Segment Start: SUPPLIED RECORDS

Lemma resultsByLocation_ranges results acc :
  resultsByLocation moment results = Some acc →
  (∀ name day, day ∈ defaultDays → dayList acc name day ≡ₚ rangesOf results name day)
  ∧ (∀ name loc day times,
       (name, loc) ∈ acc → locDays loc !! day = Some times → times ≠ []).
Proof.
  revert acc; induction results as [|a results IH] using rev_ind; intros acc Hacc.
  - injection Hacc as <-. split; [reflexivity|]. intros ? ? ? ? H. inversion H.
  - apply resultsByLocation_snoc_inv in Hacc as (acc0 & Hacc0 & Hadd).
    destruct (IH acc0 Hacc0) as [Hperm Hne].
    apply addActivity_inv in Hadd as (days & Hdays & ->).
    split.
    + intros name day Hday. unfold dayList. rewrite property_assign, rangesOf_snoc.
      case_decide as Hname; [|rewrite app_nil_r; apply Hperm, Hday].
      subst name. cbn [mbind option_bind locDays].
      destruct (addDay_fold moment acc0 a defaultDays ∅ defaultDays_NoDup
                  (addDay_fold_some _ _ _ _ _ Hdays)) as (days' & Hdays' & _ & Hin).
      rewrite Hdays in Hdays'. injection Hdays' as <-.
      specialize (Hin day Hday (lookup_empty _)).
      unfold daySchedule in Hin. apply sortByTime_perm in Hin.
      rewrite Hin. fold (dayList acc0 (location a) day). rewrite (Hperm _ _ Hday). reflexivity.
    + intros name loc day times [[= -> ->]|Hin]%elem_of_assign Htimes.
      * cbn [locDays] in Htimes.
        eapply (addDay_fold_nonempty _ _ _ _ _ Hdays); [|exact Htimes].
        intros ? ?. rewrite lookup_empty. discriminate.
      * eapply Hne; eauto.
Qed.

(** X8: when the aggregation succeeds, the ranges of a day of a location
    are the ranges the activities give to it, none lost and none twice,
    also when [getTime] reads no valid time in them; and no day holds an
    empty list. *)
Theorem aggregation_keeps_every_range results acc :
  resultsByLocation moment results = Some acc →
  (∀ name day, day ∈ defaultDays → dayList acc name day ≡ₚ rangesOf results name day)
  ∧ (∀ name loc day times,
       (name, loc) ∈ acc → locDays loc !! day = Some times → times ≠ []).
Proof. apply resultsByLocation_ranges. Qed.

Lemma resultsByLocation_locations results acc :
  resultsByLocation moment results = Some acc →
  ∀ name, is_Some (property name acc) ↔ ∃ a, a ∈ results ∧ location a = name.
Proof.
  revert acc; induction results as [|a results IH] using rev_ind; intros acc Hacc name.
  - injection Hacc as <-. split; [intros [? [=]]|intros (a & Ha & _); inversion Ha].
  - apply resultsByLocation_snoc_inv in Hacc as (acc0 & Hacc0 & Hadd).
    apply addActivity_inv in Hadd as (days & _ & ->).
    rewrite property_assign. case_decide as Hname.
    + split; [|eauto]. intros _. exists a. split; [|assumption].
      apply elem_of_app. right. now left.
    + rewrite (IH acc0 Hacc0 name). split; intros (b & Hb & Hloc); exists b; split; auto.
      * apply elem_of_app. now left.
      * apply elem_of_app in Hb as [Hb|Hb]; [assumption|].
        apply list_elem_of_singleton in Hb. congruence.
Qed.

Lemma elem_of_keys {A} name (object : list (string * A)) :
  name ∈ object.*1 ↔ is_Some (property name object).
Proof.
  induction object as [|[k v] object IH]; simpl.
  - split; [inversion 1|intros [? [=]]].
  - rewrite elem_of_cons, IH. destruct (String.eqb_spec k name) as [->|Hne].
    + split; eauto.
    + split; [intros [?|?]; [congruence|assumption]|auto].
Qed.

(** X9: when no activity is located at "__proto__" (assigning to that name
    sets the prototype of the object and adds no key) and the aggregation
    succeeds, the keys of its result are the locations of the activities:
    an activity gives its location an entry even when none of its schedule
    keys is a day of the week. *)
Theorem aggregation_locations results acc :
  forallb (fun a => negb (String.eqb (location a) "__proto__")) results = true →
  resultsByLocation moment results = Some acc →
  ∀ name, name ∈ acc.*1 ↔ ∃ a, a ∈ results ∧ location a = name.
Proof.
  intros _ Hacc name. rewrite elem_of_keys. now apply resultsByLocation_locations.
Qed.

(** X10: a location carries the link, the home page, the address and
    the coordinates of the last activity that names it. *)
Theorem aggregation_last_activity_wins before a after acc :
  resultsByLocation moment (before ++ a :: after) = Some acc →
  forallb (fun b => negb (String.eqb (location b) (location a))) after = true →
  ∃ loc, property (location a) acc = Some loc
    ∧ locLink loc = link a ∧ locHome loc = home a
    ∧ locAddress loc = address a ∧ locCoordinates loc = coordinates a.
Proof.
  revert acc; induction after as [|b after IH] using rev_ind; intros acc Hacc Hafter.
  - apply resultsByLocation_snoc_inv in Hacc as (acc0 & _ & Hadd).
    apply addActivity_inv in Hadd as (days & _ & ->).
    rewrite property_assign, decide_True by reflexivity. eexists. repeat split.
  - rewrite app_comm_cons, app_assoc in Hacc.
    apply resultsByLocation_snoc_inv in Hacc as (acc0 & Hacc0 & Hadd).
    apply addActivity_inv in Hadd as (days & _ & ->).
    rewrite forallb_app in Hafter. apply andb_true_iff in Hafter as [Hafter Hb].
    cbn [forallb] in Hb. rewrite andb_true_r in Hb. apply negb_true_iff in Hb.
    rewrite property_assign, decide_False.
    + apply (IH acc0 Hacc0 Hafter).
    + intros Heq. rewrite Heq, String.eqb_refl in Hb. discriminate Hb.
Qed.

End MoreAggregatorFacts.

Lemma aggregation_keeps_every_range_witness :
  (∀ name day, day ∈ defaultDays →
     dayList twoActivitiesAggregated name day ≡ₚ rangesOf twoActivities name day)
  ∧ (∀ name loc day times,
       (name, loc) ∈ twoActivitiesAggregated → locDays loc !! day = Some times → times ≠ []).
Proof.
  apply (aggregation_keeps_every_range moment12h twoActivities twoActivitiesAggregated).
  vm_compute. reflexivity.
Defined.

Lemma aggregation_locations_witness :
  "Nepean Sportsplex" ∈ twoActivitiesAggregated.*1
  ↔ ∃ a, a ∈ twoActivities ∧ location a = "Nepean Sportsplex".
Proof.
  apply (aggregation_locations moment12h twoActivities twoActivitiesAggregated).
  - reflexivity.
  - vm_compute. reflexivity.
Defined.

Lemma aggregation_last_activity_wins_witness :
  ∃ loc, property (location morningActivity) twoActivitiesAggregated = Some loc
    ∧ locLink loc = link morningActivity ∧ locHome loc = home morningActivity
    ∧ locAddress loc = address morningActivity
    ∧ locCoordinates loc = coordinates morningActivity.
Proof.
  apply (aggregation_last_activity_wins moment12h [fundayActivity] morningActivity []
           twoActivitiesAggregated).
  - vm_compute. reflexivity.
  - reflexivity.
Defined.

(** ** The date table in general *)

Section TableFacts.
Variable clock : nat → Z.


End TableFacts.

(** *** The keys of an aggregated schedule *)



Section KeysOfAggregation.
Variable moment : string → option Z.




End KeysOfAggregation.


(** ** Marking what is new *)

Lemma stars_S k : stars k +:+ "*" = stars (S k).
Proof.
  induction k as [|k IH]; [reflexivity|].
  change (stars (S k)) with ("*" +:+ stars k) at 1.
  rewrite append_assoc, IH. reflexivity.
Qed.

Lemma starredBy_refl r : starredBy 0 r r.
Proof. exists 0%nat. split; [lia|]. now rewrite append_nil_r. Qed.

Lemma starredBy_markRange m time r r' : starredBy m r r' → starredBy m r (markRange time r').
Proof.
  intros (k & Hk & ->). unfold markRange.
  destruct (startsWith time (r +:+ stars k)); [|exists k; auto].
  exists (S k). split; [lia|]. now rewrite append_assoc, stars_S.
Qed.

Lemma starredBy_trans r1 r2 r3 :
  starredBy 0 r1 r2 → starredBy 0 r2 r3 → starredBy 0 r1 r3.
Proof.
  intros (k & _ & ->) (j & _ & ->). exists (k + j)%nat. split; [lia|].
  rewrite append_assoc. f_equal. clear. induction k as [|k IH]; [reflexivity|].
  change (stars (S k) +:+ stars j = stars (S (k + j))).
  change (stars (S k)) with ("*" +:+ stars k).
  change (stars (S (k + j))) with ("*" +:+ stars (k + j)).
  rewrite append_assoc, IH. reflexivity.
Qed.

Lemma marked_refl loc : marked loc loc.
Proof.
  repeat split. intros day. destruct (locDays loc !! day) as [times|]; constructor.
  induction times; constructor; [apply starredBy_refl|assumption].
Qed.

Lemma marked_trans loc1 loc2 loc3 : marked loc1 loc2 → marked loc2 loc3 → marked loc1 loc3.
Proof.
  intros (H1 & H2 & H3 & H4 & H5) (G1 & G2 & G3 & G4 & G5).
  repeat split; try congruence. intros day. specialize (H5 day). specialize (G5 day).
  destruct H5 as [times1 times2 H5|]; inversion G5 as [? times3 G5'|]; subst; constructor.
  clear -H5 G5'. revert times3 G5'. induction H5; intros times3 G5'; inversion G5'; subst;
    constructor; eauto using starredBy_trans.
Qed.

Lemma annotated_refl current : annotated current current.
Proof. induction current; constructor; [split; [reflexivity|apply marked_refl]|assumption]. Qed.

Lemma annotated_trans c1 c2 c3 : annotated c1 c2 → annotated c2 c3 → annotated c1 c3.
Proof.
  intros H. revert c3. induction H as [|e1 e2 c1 c2 [Hn Hm] _ IH]; intros c3 G.
  - inversion G. constructor.
  - inversion G as [|? e3 ? c3' [Gn Gm] G']; subst. constructor; [|now apply IH].
    split; [congruence|eapply marked_trans; eauto].
Qed.

Lemma markLocation_marked short day time entry entry' :
  markLocation short day time entry = Some entry' →
  entry'.1 = entry.1 ∧ marked entry.2 entry'.2.
Proof.
  destruct entry as [name loc]. unfold markLocation.
  destruct (negb (includes short name)); [intros [= <-]; split; [reflexivity|apply marked_refl]|].
  destruct (dayValue loc day) as [|times|] eqn:Hvalue;
    [intros [= <-]; split; [reflexivity|apply marked_refl]| |discriminate].
  intros [= <-]. split; [reflexivity|]. repeat split. cbn [snd locDays]. intros day'.
  assert (Hday : locDays loc !! day = Some times).
  { unfold dayValue in Hvalue.
    repeat match type of Hvalue with
           | (if ?b then _ else _) = _ => destruct b; [repeat case_match; discriminate|]
           end.
    destruct (locDays loc !! day); [congruence|case_match; discriminate]. }
  destruct (decide (day = day')) as [<-|Hne].
  - rewrite lookup_insert_eq, Hday. constructor.
    clear. induction times as [|r times IH]; constructor; [|exact IH].
    apply starredBy_markRange, starredBy_refl.
  - rewrite lookup_insert_ne by assumption.
    destruct (locDays loc !! day') as [times'|]; constructor.
    induction times'; constructor; [apply starredBy_refl|assumption].
Qed.

Lemma mapM_cons_Some {A B} (f : A → option B) x l k :
  mapM f (x :: l) = Some k ↔ ∃ y k', f x = Some y ∧ mapM f l = Some k' ∧ k = y :: k'.
Proof.
  cbn [mapM]. destruct (f x) as [y|]; cbn [mbind option_bind];
    [|split; [discriminate|intros (? & ? & [=] & _)]].
  destruct (mapM f l) as [k'|]; cbn [mbind option_bind mret option_ret];
    [|split; [discriminate|intros (? & ? & _ & [=] & _)]].
  split; [intros [= <-]; eauto|intros (? & ? & [= <-] & [= <-] & ->); reflexivity].
Qed.

Lemma markKey_annotated key current current' :
  markKey key current = Some current' → annotated current current'.
Proof.
  unfold markKey. generalize (toString (split ["|"] key !! 0%nat))
    (toString (split ["|"] key !! 1%nat)) (toString (split ["|"] key !! 2%nat)).
  intros short day time. revert current'.
  induction current as [|entry current IH]; intros current'.
  - intros [= <-]. constructor.
  - intros (entry' & rest & Hentry & Hrest & ->)%mapM_cons_Some.
    constructor; [eapply markLocation_marked; eauto|now apply IH].
Qed.

Lemma weekday_lookup loc day :
  day ∈ defaultDays →
  dayValue loc day = match locDays loc !! day with Some times => Times times | None => Falsy end.
Proof.
  intros Hday.
  assert (H : forallb (fun d => negb (String.eqb d "link") && negb (String.eqb d "home")
                                && negb (String.eqb d "address")
                                && negb (String.eqb d "coordinates")
                                && negb (bool_decide (d ∈ inheritedNames)))
                defaultDays = true) by (vm_compute; reflexivity).
  rewrite forallb_forall in H. specialize (H day (proj1 (list_elem_of_In _ _) Hday)).
  repeat (apply andb_true_iff in H as [H ?]).
  unfold dayValue.
  repeat match goal with
         | G : negb ?b = true |- _ => apply negb_true_iff in G; rewrite G
         end.
  reflexivity.
Qed.

Lemma dayValue_weekday loc day : day ∈ defaultDays → dayValue loc day ≠ NoArray.
Proof.
  intros Hday. rewrite weekday_lookup by assumption.
  destruct (locDays loc !! day); discriminate.
Qed.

Segment End: SUPPLIED RECORDS

**EXERCISE GOAL**: Using the material above, quote the first line and each line after it, stopping at and including the line that holds "intros acc Hacc.".

**ANSWER TO THIS TASK**:
Lemma resultsByLocation_ranges results acc :
  resultsByLocation moment results = Some acc →
  (∀ name day, day ∈ defaultDays → dayList acc name day ≡ₚ rangesOf results name day)
  ∧ (∀ name loc day times,
       (name, loc) ∈ acc → locDays loc !! day = Some times → times ≠ []).
Proof.
  revert acc; induction results as [|a results IH] using rev_ind; intros acc Hacc.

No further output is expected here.